Mecanismos Geradores de Certeza
Quando uma pessoa diz, “tenho certeza absoluta disso” ou “isso é evidente” é de se perguntar qual o caminho percorrido até ter chegado a essa conclusão. Normalmente, quando pedimos para que nos explique esse caminho, os resultados são decepcionantes: não conseguimos ter a mesma impressão. Parece sempre que falta algo, um detalhe, um passo que a linguagem ou o interlocutor não foram capazes de traduzir. E falta mesmo. A certeza é mais um estado psíquico que uma verdade auto-evidente. É, como diz Fernando Gil, uma relação. (Daí a fascinação que alguns professores exercem sobre seus alunos ao passar a certeza dos conhecimentos com emoção contagiante.)
Sendo assim, só quem pode avaliar criticamente as certezas é quem as tem. (Talvez seja essa a principal desvantagem dos céticos.) Quais são os mecanismos geradores de certeza dos quais nos utilizamos? As certezas e a “verdade” são necessidades básicas da vida e podem ter sido fundamentais para o desenvolvimento de nossa espécie, de forma que nos agarramos a elas com as unhas de um afogado. Há poucas dúvidas de que os mecanismos geradores de certeza sejam exatamente os mesmos para qualquer tipo de “verdade”, seja revelada, experimental ou filosófica. Como então pedir a quem quer que seja para que analise suas certezas criticamente? E se o chão ruir? A aporia da “verdade” é essa: se os céticos não tem as certezas para que possam criticá-las, os crédulos que as possuem, não o querem.

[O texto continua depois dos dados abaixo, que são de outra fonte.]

Definition updateDataWithHistory (newCsvData : option CSVData)
    (newFileName : option string) (s : State) : State :=
  let fileNameToUse := default (fileName s) newFileName in
  let s := setCsvData newCsvData s in
  let s := match newFileName with
           | Some f => setFileName f s
           | None => s
           end in
  updateHistory newCsvData fileNameToUse s.

Definition handleUndo (s : State) : outcome :=
  if decide (0 < currentHistoryIndex s)%Z then
    let newIndex := (currentHistoryIndex s - 1)%Z in
    match JS.index (history s) newIndex with
    | Some previousState =>
        Returned
          (setCurrentHistoryIndex newIndex
             (setFileName (HistoryState.fileName previousState)
                (setCsvData (HistoryState.csvData previousState) s)))
          [toast_success "已撤銷上一步操作"]
    | None => TypeError
    end
  else Returned s [toast_error "無法撤銷操作"].

Definition handleRedo (s : State) : outcome :=
  if decide (currentHistoryIndex s < Z.of_nat (length (history s)) - 1)%Z then
    let newIndex := (currentHistoryIndex s + 1)%Z in
    match JS.index (history s) newIndex with
    | Some nextState =>
        Returned
          (setCurrentHistoryIndex newIndex
             (setFileName (HistoryState.fileName nextState)
                (setCsvData (HistoryState.csvData nextState) s)))
          [toast_success "已重做操作"]
    | None => TypeError
    end
  else Returned s [toast_error "無法重做操作"].

(** [canUndo] and [canRedo] as passed to the grid. *)
Definition canUndo (s : State) : bool :=
  bool_decide (0 < currentHistoryIndex s)%Z.
Definition canRedo (s : State) : bool :=
  bool_decide (currentHistoryIndex s < Z.of_nat (length (history s)) - 1)%Z.

(** How Papa.parse ends for the chosen file. *)
Inductive parsed :=
  | complete (data : list (list slot))
  | error.

(** The synchronous part of [handleFileUpload], up to the call of
    [Papa.parse]; [file_name] is [file.name] of the chosen file, if any. *)
Definition handleFileUpload (file_name : option string) (s : State) : State :=
  match file_name with
  | None => s
  | Some name => setIsLoading true (setFileName name s)
  end.

(** The [complete] and [error] callbacks given to [Papa.parse]. *)
Definition parseDone (name : string) (result : parsed) (s : State)
    : State * list toast :=
  match result with
  | complete parsedData =>
      match parsedData with
      | headers :: _ =>                      (* parsedData.length > 0 *)
          let data := JS.slice_from parsedData 1 in
          let newCsvData := {| headers := headers; data := data |} in
          let s := setCsvData (Some newCsvData) s in
          let s := updateHistory (Some newCsvData) name s in
          (setIsLoading false s, [toast_success "CSV 文件已成功上傳"])
      | [] => (setIsLoading false s, [toast_error "CSV 文件為空"])
      end
  | error => (setIsLoading false s, [toast_error "解析 CSV 文件時出錯"])
  end.

(** An upload from the choice of the file to the end of the parse. *)
Definition upload (name : string) (result : parsed) (s : State)
    : State * list toast :=
  parseDone name result (handleFileUpload (Some name) s).

Definition handleDataChange (newData : list (list slot)) (s : State) : State :=
  match csvData s with
  | Some current =>
      let newCsvData := {| data := newData; headers := headers current |} in
      updateHistory (Some newCsvData) (fileName s)
        (setCsvData (Some newCsvData) s)
  | None => s
  end.

Definition handleHeaderChange (newHeaders : list slot) (s : State) : State :=
  match csvData s with
  | Some current =>
      let newCsvData := {| data := data current; headers := newHeaders |} in
      updateHistory (Some newCsvData) (fileName s)
        (setCsvData (Some newCsvData) s)
  | None => s
  end.

Definition createTemplate (s : State) : State * list toast :=
  let templateHeaders := [str "欄位1"; str "欄位2"; str "欄位3"] in
  let templateData := replicate 3 (replicate 3 (str "")) in
  let newCsvData := {| headers := templateHeaders; data := templateData |} in
  (updateDataWithHistory (Some newCsvData) (Some "template.csv") s,
   [toast_success "已創建 CSV 模板"]).

(** The [onDataUpdate] prop given to AIModifier. *)
Definition onDataUpdate (newData : CSVData) (s : State) : State :=
  updateDataWithHistory (Some newData) None s.

(** One press of the AI button, the editor's side: the calls of
    [onDataUpdate] that [processWithAI] made (at most one) reach
    [updateDataWithHistory]. *)
Definition applyUpdates (out : list AIModifier.effect) (s : State) : State :=
  match AIModifier.updates out with
  | newData :: _ => onDataUpdate newData s
  | [] => s
  end.

(** The entry the cursor points at. *)
Definition currentEntry (s : State) : option HistoryState.t :=
  JS.index (history s) (currentHistoryIndex s).

(** The table on screen is the one stored at the cursor. *)
Definition coherent (s : State) : Prop :=
  exists entry,
    currentEntry s = Some entry /\ HistoryState.csvData entry = csvData s.

(** What every handler keeps: no table and no entry yet, or the table on
    screen stored at the cursor. *)
Definition consistent (s : State) : Prop :=
  (history s = [] /\ currentHistoryIndex s = (-1)%Z /\ csvData s = None)
  \/ coherent s.


(** What [localStorage.getItem("csvData")] and [JSON.parse] give at mount:
    no item (or an empty one), an item that does not parse, or the parsed
    value. *)
Inductive saved :=
  | nothing
  | unparsable
  | stored (parsedData : option CSVData).

(** [savedFileName || "data.csv"] *)
Definition orDefault (savedFileName : option string) : string :=
  match savedFileName with
  | Some name => if decide (name = "") then "data.csv" else name
  | None => "data.csv"
  end.

(** The mount effect; [isInitializedRef] is the ref that lets it run once. *)
Definition mountEffect (isInitializedRef : bool) (savedData : saved)
    (savedFileName : option string) (s : State) : State * list toast :=
  if isInitializedRef then (s, [])
  else
    match savedData with
    | stored parsedData =>
        let s := setCsvData parsedData s in
        let s := match savedFileName with
                 | Some name => if decide (name = "") then s else setFileName name s
                 | None => s
                 end in
        let s :=
          setHistory [ {| HistoryState.csvData := parsedData;
                          HistoryState.fileName := orDefault savedFileName |} ] s in
        (setCurrentHistoryIndex 0 s, [toast_success "已從本地存儲恢復數據"])
    | unparsable => (s, [toast_error "無法恢復數據"])
    | nothing => (s, [])
    end.

(** The handlers the grid calls, as closures of one render: what they read
    is the state of that render, what they set is queued behind what the same
    event has set already. *)
Definition updateHistoryIn (render : State) (newCsvData : option CSVData)
    (newFileName : string) (pending : State) : State :=
  let newHistory :=
    newHistory (history render) (currentHistoryIndex render)
      {| HistoryState.csvData := newCsvData;
         HistoryState.fileName := newFileName |} in
  setCurrentHistoryIndex (Z.of_nat (length newHistory) - 1)%Z
    (setHistory newHistory pending).

Definition handleDataChangeIn (render : State) (newData : list (list slot))
    (pending : State) : State :=
  match csvData render with
  | Some current =>
      let newCsvData := {| data := newData; headers := headers current |} in
      updateHistoryIn render (Some newCsvData) (fileName render)
        (setCsvData (Some newCsvData) pending)
  | None => pending
  end.

Definition handleHeaderChangeIn (render : State) (newHeaders : list slot)
    (pending : State) : State :=
  match csvData render with
  | Some current =>
      let newCsvData := {| data := data current; headers := newHeaders |} in
      updateHistoryIn render (Some newCsvData) (fileName render)
        (setCsvData (Some newCsvData) pending)
  | None => pending
  end.

(** The calls one grid handler makes, delivered to the handlers of the
    render the grid was drawn in; the state of the next render. *)
Definition deliver (render : State) (calls : list CSVTable.callback) : State :=
  foldl (fun pending call =>
           match call with
           | CSVTable.onDataChange newData =>
               handleDataChangeIn render newData pending
           | CSVTable.onHeaderChange newHeaders =>
               handleHeaderChangeIn render newHeaders pending
           end)
        render calls.

(** What the user and the collaborators can make happen to the editor.  An
    upload is taken whole, from the choice of the file to the end of the
    parse; a grid event carries the calls one grid handler or effect makes
    (one call, or the header and data calls of a column edit). *)
Inductive event :=
  | uploadEvent (file_name : option string) (result : parsed)
  | templateEvent
  | gridEvent (calls : list CSVTable.callback)
  | aiEvent (out : list AIModifier.effect)
  | undoEvent
  | redoEvent.

(** The state after a handler that may throw: a throw sets nothing. *)
Definition after (o : outcome) (s : State) : State :=
  match o with
  | Returned s' _ => s'
  | TypeError => s
  end.

Definition step (ev : event) (s : State) : State :=
  match ev with
  | uploadEvent (Some name) result => (upload name result s).1
  | uploadEvent None _ => handleFileUpload None s
  | templateEvent => (createTemplate s).1
  | gridEvent calls => deliver s calls
  | aiEvent out => applyUpdates out s
  | undoEvent => after (handleUndo s) s
  | redoEvent => after (handleRedo s) s
  end.

(** The states of the editor: the initial one, the one restored at mount,
    and what events lead to from there. *)
Inductive reachable : State -> Prop :=
  | reachable_initial : reachable initial
  | reachable_restored (savedData : saved) (savedFileName : option string) :
      reachable (mountEffect false savedData savedFileName initial).1
  | reachable_step (ev : event) (s : State) :
      reachable s -> reachable (step ev s).

(** [n] presses of undo in a row; [None] if one of them throws. *)
Fixpoint undoTimes (n : nat) (s : State) : option State :=
  match n with
  | 0 => Some s
  | S n =>
      match handleUndo s with
      | Returned s' _ => undoTimes n s'
      | TypeError => None
      end
  end.

End CSVEditor.

(** * Properties *)

(** ** Array primitives *)

Section arrays.

Context {A : Type}.
Implicit Types (l : list A) (x : A).

Lemma rel_index_nonneg (k : Z) (len : nat) :
  (0 <= k)%Z -> JS.rel_index k len = Z.to_nat k `min` len.
Proof.
  intros Hk. unfold JS.rel_index.
  destruct (decide (k < 0)%Z); lia.
Qed.

(** [arr.slice(0, n)] keeps the first [n] elements. *)
Lemma slice_0 l (n : Z) :
  (0 <= n)%Z -> JS.slice l 0 n = take (Z.to_nat n) l.
Proof.
  intros Hn. unfold JS.slice.
  rewrite !rel_index_nonneg by lia.
  change (Z.to_nat 0) with 0. rewrite Nat.min_0_l, Nat.sub_0_r, drop_0.
  destruct (decide (Z.to_nat n <= length l)).
  - by rewrite Nat.min_l.
  - rewrite Nat.min_r by lia. by rewrite !take_ge by lia.
Qed.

Para muitas pessoas perguntar de onde tiram suas certezas é ofensivo por essas razões. Então a única possibilidade é: pergunte você mesmo! Que forma de convencimento funciona com você? Por que temos tanta certeza de certas coisas e de outras não? O primeiro passo é fazer a pergunta. Qual o mecanismo gerador de certeza que nos levou a acreditar naquilo como “verdade”? Provavelmente, possamos descobrir que não seja único. Seja preconceituoso e falho. Emocional e algo irracional: Humano!
Em demasia.
Habermas na Cult
Toni D’Agostinho é um caricaturista. Dos bons. Jürgen Habermas de certa forma, também. O que os dois têm em comum é um pouco mais que isso. Toni caricaturou Habermas na última capa da revista Cult. Ficou simplesmente demais. Habermas foi um feliz encontro que tive. Ele é tão fundamental para medicina que acho que deveria ser ensinado no ciclo básico do curso médico. Sério. É impossível entender as relações entre medicina, tecnologia e sociedade sem Habermas. Acho que a Cult da última semana é uma boa introdução aos estudantes e médicos interessados. Principalmente hoje, aniversário dele. Parabéns e obrigado.
Além disso, Toni talvez não saiba, mas Habermas também o caricaturou.